_EXCERPTED RECORDS_:
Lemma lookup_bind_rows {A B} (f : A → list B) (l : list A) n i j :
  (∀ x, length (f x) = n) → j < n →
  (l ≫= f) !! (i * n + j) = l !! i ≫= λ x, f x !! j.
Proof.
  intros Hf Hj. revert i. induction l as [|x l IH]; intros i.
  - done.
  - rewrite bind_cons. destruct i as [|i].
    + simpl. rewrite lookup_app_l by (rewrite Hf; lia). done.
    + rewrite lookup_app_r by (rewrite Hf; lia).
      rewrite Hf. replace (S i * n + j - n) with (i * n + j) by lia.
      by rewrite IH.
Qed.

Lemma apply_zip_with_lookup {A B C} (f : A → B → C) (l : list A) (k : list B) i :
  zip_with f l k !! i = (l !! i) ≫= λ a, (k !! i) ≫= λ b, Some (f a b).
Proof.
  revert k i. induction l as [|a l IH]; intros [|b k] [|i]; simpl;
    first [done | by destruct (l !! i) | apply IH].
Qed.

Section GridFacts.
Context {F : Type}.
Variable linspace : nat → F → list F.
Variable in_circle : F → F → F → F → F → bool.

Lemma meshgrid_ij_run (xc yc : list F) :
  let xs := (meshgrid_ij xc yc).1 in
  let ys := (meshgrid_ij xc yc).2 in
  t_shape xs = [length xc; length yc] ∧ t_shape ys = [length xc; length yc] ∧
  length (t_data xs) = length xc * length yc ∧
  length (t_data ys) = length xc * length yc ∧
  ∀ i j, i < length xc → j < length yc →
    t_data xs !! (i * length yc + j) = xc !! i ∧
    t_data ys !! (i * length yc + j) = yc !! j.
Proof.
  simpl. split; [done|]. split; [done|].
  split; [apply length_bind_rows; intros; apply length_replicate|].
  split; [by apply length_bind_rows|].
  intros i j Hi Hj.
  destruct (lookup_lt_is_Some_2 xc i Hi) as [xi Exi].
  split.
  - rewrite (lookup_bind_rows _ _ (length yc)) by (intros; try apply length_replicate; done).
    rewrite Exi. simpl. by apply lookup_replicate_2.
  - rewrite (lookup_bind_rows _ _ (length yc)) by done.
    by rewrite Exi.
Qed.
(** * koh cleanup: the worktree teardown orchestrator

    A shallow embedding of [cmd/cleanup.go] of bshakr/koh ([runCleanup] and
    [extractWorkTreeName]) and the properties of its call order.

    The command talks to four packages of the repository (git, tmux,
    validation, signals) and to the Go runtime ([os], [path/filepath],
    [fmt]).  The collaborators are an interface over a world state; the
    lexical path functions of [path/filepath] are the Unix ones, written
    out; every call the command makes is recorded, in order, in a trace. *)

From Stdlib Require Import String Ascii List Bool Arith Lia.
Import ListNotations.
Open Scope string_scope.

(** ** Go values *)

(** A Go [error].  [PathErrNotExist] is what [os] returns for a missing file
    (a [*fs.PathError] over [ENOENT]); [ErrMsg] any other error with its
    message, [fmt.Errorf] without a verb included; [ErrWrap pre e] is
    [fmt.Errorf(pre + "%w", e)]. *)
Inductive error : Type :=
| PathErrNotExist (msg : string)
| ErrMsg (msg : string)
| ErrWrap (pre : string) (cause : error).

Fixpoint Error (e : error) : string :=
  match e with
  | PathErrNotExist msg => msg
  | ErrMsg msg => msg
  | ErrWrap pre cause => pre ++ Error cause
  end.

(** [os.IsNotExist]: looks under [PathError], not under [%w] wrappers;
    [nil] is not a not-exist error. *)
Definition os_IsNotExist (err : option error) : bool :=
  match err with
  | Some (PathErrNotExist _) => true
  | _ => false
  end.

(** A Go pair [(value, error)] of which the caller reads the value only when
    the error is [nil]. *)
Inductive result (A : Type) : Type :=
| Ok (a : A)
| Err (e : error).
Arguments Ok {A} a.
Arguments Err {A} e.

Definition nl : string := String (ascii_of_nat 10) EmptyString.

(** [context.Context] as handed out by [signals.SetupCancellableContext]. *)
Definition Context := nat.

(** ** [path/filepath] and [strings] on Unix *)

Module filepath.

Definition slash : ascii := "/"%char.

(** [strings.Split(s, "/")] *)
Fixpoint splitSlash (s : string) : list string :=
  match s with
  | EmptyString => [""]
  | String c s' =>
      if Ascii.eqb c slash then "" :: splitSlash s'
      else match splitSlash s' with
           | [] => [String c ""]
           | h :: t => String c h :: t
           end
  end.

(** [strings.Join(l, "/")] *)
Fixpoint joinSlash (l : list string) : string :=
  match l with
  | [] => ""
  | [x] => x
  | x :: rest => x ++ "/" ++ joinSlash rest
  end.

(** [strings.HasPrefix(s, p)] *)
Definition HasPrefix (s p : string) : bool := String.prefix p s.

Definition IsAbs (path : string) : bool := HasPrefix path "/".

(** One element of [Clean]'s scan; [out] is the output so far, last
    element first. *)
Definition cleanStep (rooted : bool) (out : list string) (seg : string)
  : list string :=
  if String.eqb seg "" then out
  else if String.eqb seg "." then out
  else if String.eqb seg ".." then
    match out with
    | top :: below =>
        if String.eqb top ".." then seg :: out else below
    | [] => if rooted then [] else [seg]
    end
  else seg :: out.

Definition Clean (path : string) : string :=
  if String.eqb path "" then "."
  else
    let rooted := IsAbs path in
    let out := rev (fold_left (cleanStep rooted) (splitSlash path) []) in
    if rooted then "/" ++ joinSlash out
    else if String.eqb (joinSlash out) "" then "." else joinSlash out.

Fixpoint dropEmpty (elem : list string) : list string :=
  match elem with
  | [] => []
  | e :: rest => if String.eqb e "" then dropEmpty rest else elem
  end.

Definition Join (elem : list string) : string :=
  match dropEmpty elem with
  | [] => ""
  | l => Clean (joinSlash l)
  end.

_PROBLEM TO SOLVE_: In the material above, transcribe exactly the lines beginning at the one with "validation, signals) and" and ending at the one with "Open Scope string_scope.", both included.

_TASK RESULT_:
    validation, signals) and to the Go runtime ([os], [path/filepath],
    [fmt]).  The collaborators are an interface over a world state; the
    lexical path functions of [path/filepath] are the Unix ones, written
    out; every call the command makes is recorded, in order, in a trace. *)

From Stdlib Require Import String Ascii List Bool Arith Lia.
Import ListNotations.
Open Scope string_scope.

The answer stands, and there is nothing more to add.